● Records for processing:
== Segment start ==

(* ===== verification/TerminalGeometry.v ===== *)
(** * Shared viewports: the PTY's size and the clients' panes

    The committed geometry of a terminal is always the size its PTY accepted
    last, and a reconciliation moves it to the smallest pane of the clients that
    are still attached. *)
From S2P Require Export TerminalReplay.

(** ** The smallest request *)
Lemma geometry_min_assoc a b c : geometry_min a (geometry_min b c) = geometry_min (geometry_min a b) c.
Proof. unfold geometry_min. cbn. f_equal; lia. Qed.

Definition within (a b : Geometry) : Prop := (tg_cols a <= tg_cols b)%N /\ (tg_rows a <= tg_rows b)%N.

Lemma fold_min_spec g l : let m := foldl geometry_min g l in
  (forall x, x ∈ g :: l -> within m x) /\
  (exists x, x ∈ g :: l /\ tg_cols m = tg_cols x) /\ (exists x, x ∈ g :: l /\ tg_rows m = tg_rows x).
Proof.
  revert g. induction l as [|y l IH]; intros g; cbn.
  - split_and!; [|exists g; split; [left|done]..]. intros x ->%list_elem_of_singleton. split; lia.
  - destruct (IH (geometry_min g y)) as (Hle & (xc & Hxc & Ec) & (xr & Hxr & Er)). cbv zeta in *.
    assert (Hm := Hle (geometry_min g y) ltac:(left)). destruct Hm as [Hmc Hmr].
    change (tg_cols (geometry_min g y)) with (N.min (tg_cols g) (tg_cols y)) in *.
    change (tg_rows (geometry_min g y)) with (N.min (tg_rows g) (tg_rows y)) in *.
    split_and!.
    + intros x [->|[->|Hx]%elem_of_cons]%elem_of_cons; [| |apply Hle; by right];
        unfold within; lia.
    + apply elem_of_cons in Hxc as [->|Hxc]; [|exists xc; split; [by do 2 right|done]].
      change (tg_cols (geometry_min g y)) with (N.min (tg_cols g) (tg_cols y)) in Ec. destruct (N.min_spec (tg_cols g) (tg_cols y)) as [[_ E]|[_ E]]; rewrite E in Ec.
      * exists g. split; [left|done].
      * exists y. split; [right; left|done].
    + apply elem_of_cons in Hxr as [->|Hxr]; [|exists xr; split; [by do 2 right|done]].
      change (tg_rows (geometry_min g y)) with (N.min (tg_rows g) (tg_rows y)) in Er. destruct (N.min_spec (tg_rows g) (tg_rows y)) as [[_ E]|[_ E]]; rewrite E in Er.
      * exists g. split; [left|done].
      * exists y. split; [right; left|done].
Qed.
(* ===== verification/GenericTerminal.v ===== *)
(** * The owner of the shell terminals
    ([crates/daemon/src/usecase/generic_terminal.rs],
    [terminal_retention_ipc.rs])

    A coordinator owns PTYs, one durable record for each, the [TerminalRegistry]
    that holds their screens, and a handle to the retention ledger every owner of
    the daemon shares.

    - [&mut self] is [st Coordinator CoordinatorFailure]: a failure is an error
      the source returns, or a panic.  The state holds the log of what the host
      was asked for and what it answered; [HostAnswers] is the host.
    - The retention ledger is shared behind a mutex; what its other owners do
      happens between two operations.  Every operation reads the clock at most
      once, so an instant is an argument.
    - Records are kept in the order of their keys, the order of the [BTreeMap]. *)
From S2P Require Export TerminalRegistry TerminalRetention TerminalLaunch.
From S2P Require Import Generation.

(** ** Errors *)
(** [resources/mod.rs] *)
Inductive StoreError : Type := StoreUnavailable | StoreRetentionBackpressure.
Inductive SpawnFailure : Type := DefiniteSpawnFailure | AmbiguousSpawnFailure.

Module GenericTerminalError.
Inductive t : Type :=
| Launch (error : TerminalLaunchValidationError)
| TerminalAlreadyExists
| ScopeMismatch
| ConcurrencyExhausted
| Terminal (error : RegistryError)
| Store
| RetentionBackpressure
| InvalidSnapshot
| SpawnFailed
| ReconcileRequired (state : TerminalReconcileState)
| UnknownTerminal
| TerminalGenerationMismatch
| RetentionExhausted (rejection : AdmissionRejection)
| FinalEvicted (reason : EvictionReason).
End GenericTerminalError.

== Segment end ==
== Segment start ==

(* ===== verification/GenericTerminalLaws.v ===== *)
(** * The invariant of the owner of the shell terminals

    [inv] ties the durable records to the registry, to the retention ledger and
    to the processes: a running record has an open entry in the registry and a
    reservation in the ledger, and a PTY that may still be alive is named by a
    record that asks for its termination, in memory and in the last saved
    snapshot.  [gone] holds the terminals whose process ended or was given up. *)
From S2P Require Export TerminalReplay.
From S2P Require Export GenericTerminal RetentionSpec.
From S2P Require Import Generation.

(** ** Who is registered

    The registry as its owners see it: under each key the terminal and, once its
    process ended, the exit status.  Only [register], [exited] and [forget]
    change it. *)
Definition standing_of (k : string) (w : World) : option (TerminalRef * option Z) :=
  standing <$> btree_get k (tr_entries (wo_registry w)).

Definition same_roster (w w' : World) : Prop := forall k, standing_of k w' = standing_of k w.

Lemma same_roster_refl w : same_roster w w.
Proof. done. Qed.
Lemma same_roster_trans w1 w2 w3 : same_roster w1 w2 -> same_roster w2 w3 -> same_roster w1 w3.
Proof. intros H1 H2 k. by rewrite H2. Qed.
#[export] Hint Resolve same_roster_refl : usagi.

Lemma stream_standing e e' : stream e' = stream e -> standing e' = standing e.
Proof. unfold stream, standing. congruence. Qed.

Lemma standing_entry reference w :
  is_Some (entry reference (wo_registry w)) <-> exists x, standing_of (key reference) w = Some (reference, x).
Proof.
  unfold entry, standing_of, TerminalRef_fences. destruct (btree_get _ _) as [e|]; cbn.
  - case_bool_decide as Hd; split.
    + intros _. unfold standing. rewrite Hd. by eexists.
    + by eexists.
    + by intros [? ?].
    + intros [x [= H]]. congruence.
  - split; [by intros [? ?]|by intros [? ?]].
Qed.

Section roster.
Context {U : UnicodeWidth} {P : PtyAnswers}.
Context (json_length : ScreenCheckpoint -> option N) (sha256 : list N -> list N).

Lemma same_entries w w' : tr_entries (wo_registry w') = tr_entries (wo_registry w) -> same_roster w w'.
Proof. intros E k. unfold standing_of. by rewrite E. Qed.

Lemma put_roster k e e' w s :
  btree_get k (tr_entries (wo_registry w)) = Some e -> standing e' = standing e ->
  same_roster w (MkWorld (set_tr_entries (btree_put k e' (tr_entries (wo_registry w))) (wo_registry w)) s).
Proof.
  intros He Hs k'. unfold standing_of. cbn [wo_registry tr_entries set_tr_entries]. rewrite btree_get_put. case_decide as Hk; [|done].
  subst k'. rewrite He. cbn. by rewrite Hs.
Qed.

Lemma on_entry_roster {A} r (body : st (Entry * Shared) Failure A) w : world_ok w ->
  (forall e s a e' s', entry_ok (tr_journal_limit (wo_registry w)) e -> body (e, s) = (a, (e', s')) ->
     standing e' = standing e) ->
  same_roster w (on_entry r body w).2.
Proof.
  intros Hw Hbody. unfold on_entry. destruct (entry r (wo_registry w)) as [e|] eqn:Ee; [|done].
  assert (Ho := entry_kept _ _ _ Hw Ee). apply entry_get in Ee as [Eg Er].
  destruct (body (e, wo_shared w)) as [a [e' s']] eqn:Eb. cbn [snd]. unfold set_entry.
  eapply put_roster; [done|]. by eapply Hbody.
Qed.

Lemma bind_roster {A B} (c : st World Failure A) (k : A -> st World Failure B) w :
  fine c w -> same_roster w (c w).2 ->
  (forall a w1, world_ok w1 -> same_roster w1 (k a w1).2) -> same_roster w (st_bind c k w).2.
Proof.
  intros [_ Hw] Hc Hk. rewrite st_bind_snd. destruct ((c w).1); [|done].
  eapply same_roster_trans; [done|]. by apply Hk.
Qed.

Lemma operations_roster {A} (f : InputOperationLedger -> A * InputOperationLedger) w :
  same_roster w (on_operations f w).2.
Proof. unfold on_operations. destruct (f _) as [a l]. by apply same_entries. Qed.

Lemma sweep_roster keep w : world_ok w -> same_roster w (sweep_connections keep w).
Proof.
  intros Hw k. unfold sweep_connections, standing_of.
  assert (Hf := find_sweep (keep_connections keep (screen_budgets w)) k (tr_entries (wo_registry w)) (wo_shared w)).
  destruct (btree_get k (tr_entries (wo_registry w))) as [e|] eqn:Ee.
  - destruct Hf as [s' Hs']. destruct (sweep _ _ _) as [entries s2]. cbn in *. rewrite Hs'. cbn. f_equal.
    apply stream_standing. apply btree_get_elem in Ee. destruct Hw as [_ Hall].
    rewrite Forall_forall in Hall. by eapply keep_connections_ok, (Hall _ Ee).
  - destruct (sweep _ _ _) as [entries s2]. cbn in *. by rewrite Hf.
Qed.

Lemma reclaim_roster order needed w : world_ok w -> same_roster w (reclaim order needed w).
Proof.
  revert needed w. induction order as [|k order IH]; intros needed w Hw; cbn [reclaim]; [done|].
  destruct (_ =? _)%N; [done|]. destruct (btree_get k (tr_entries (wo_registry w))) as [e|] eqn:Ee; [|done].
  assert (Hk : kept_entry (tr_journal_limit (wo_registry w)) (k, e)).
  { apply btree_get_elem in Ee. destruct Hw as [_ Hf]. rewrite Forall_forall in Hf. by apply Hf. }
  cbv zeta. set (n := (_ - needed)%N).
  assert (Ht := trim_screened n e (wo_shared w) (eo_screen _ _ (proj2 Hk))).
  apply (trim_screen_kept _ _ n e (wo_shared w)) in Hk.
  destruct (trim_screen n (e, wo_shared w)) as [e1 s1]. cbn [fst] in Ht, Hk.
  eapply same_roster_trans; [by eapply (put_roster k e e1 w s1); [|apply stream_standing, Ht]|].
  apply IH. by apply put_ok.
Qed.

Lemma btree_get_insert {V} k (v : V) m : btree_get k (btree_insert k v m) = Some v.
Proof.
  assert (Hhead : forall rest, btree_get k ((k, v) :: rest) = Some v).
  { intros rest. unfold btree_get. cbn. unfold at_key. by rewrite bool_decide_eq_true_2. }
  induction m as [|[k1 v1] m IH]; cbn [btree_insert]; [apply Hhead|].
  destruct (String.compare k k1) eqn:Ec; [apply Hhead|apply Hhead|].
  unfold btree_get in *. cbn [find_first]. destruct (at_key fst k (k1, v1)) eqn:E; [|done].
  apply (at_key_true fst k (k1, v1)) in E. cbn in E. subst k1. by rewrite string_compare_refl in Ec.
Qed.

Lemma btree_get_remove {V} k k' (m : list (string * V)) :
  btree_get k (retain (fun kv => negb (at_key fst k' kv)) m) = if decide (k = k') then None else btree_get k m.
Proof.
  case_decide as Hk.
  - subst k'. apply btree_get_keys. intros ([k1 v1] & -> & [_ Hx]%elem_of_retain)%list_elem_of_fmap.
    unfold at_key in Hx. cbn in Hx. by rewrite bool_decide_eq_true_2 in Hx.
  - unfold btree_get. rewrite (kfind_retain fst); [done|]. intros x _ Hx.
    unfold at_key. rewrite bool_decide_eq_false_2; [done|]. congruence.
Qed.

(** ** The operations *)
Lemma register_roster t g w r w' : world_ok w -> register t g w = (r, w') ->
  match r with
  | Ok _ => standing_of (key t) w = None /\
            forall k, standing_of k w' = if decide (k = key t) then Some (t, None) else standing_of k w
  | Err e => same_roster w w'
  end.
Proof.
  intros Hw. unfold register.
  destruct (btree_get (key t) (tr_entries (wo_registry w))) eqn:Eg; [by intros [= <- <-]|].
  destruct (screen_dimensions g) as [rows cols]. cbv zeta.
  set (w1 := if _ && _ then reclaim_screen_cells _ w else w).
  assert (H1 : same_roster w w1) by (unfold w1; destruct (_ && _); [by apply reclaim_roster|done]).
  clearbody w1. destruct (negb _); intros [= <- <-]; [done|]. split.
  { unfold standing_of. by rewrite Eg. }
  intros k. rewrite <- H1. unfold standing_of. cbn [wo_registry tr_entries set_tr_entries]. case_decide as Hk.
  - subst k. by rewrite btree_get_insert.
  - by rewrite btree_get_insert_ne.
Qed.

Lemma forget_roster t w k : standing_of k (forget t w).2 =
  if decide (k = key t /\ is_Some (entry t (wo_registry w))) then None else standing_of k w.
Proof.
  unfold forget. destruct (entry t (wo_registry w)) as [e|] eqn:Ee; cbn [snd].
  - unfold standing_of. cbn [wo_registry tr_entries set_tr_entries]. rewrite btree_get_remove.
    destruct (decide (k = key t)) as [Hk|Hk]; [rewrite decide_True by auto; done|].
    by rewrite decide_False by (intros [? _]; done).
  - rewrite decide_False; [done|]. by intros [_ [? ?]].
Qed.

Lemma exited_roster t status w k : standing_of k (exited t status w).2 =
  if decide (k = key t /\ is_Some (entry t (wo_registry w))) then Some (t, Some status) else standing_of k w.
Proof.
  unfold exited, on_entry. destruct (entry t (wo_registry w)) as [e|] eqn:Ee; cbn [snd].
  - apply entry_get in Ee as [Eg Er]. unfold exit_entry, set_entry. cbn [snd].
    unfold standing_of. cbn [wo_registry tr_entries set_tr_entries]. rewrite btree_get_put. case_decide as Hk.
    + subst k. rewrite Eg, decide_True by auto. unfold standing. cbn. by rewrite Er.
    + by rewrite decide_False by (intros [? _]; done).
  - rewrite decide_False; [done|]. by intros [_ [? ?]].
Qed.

== Segment end ==

● What is needed: Above are the records; from them, give again exactly the lines from the one containing "(* ===== verification/TerminalGeometry.v" through the one containing "Lemma geometry_min_assoc a", both included.

● Finished task:
(* ===== verification/TerminalGeometry.v ===== *)
(** * Shared viewports: the PTY's size and the clients' panes

    The committed geometry of a terminal is always the size its PTY accepted
    last, and a reconciliation moves it to the smallest pane of the clients that
    are still attached. *)
From S2P Require Export TerminalReplay.

(** ** The smallest request *)
Lemma geometry_min_assoc a b c : geometry_min a (geometry_min b c) = geometry_min (geometry_min a b) c.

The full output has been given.